▸ **Activity**
What follows is a listing to be transcribed exactly.

▸ **Recorded information**
(** The [while] loop: [None] when it returned from the whole function, else the
    final [no_more_parse].  Each round pops at least the four bytes of
    [HEADER_END], so one more than the buffer's length is fuel enough. *)
Fixpoint request_loop (fuel : nat) : stM (Session C) (option bool) :=
  match fuel with
  | 0 => mthrow FuelExhausted
  | S fuel =>
      request_option ← on_conn (λ c, FindAndPopTill c HEADER_END);
      match request_option with
      | None => mret (Some false)
      | Some request_str =>
          request ← lift (Request_ctor request_str);
          reply ← on_cache (make_response request);
          match reply with
          | None => mret None
          | Some (response_buf, no_more_parse) =>
              on_conn (λ c, Ok (tt, WriteToWriteBuffer_vector c response_buf));;
              on_net Send;;
              if (no_more_parse : bool) then mret (Some true) else request_loop fuel
          end
      end
  end.

Definition ParseHttpRequest : stM (Session C) unit :=
  fd ← gets (λ s, GetFd (s_conn s));
  '(size, exit) ← on_net Recv;
  if (exit : bool) then delete_connection fd
  else
    fuel ← gets (λ s, S (length (buf_ (read_buffer_ (s_conn s)))));
    r ← request_loop fuel;
    match r with
    | Some true => delete_connection fd
    | _ => mret tt
    end.
End Handler.

(** ** The specification *)

(** The answer to one request, given a state [x]: a message, whether the connection
    is closed after it, the state afterwards; or none. *)
Inductive reply (X : Type) :=
  | Reply (message : bytes) (close : bool) (x : X)
  | NoReply.
Arguments Reply {_} _ _ _.
Arguments NoReply {_}.

(** What becomes of the connection after a batch of requests. *)
Inductive disposition := Drained | Closed | Stalled.

#[export] Instance disposition_eq_dec : EqDecision disposition.
Proof. solve_decision. Defined.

▸ **Response to the exercise**
(** The [while] loop: [None] when it returned from the whole function, else the
    final [no_more_parse].  Each round pops at least the four bytes of
    [HEADER_END], so one more than the buffer's length is fuel enough. *)
Fixpoint request_loop (fuel : nat) : stM (Session C) (option bool) :=
  match fuel with
  | 0 => mthrow FuelExhausted
  | S fuel =>
      request_option ← on_conn (λ c, FindAndPopTill c HEADER_END);
      match request_option with
      | None => mret (Some false)
      | Some request_str =>
          request ← lift (Request_ctor request_str);
          reply ← on_cache (make_response request);
          match reply with
          | None => mret None
          | Some (response_buf, no_more_parse) =>
              on_conn (λ c, Ok (tt, WriteToWriteBuffer_vector c response_buf));;
              on_net Send;;
              if (no_more_parse : bool) then mret (Some true) else request_loop fuel
          end
      end
  end.

Definition ParseHttpRequest : stM (Session C) unit :=
  fd ← gets (λ s, GetFd (s_conn s));
  '(size, exit) ← on_net Recv;
  if (exit : bool) then delete_connection fd
  else
    fuel ← gets (λ s, S (length (buf_ (read_buffer_ (s_conn s)))));
    r ← request_loop fuel;
    match r with
    | Some true => delete_connection fd
    | _ => mret tt
    end.
End Handler.

(** ** The specification *)

(** The answer to one request, given a state [x]: a message, whether the connection
    is closed after it, the state afterwards; or none. *)
Inductive reply (X : Type) :=
  | Reply (message : bytes) (close : bool) (x : X)
  | NoReply.
Arguments Reply {_} _ _ _.
Arguments NoReply {_}.

(** What becomes of the connection after a batch of requests. *)
Inductive disposition := Drained | Closed | Stalled.

#[export] Instance disposition_eq_dec : EqDecision disposition.
Proof. solve_decision. Defined.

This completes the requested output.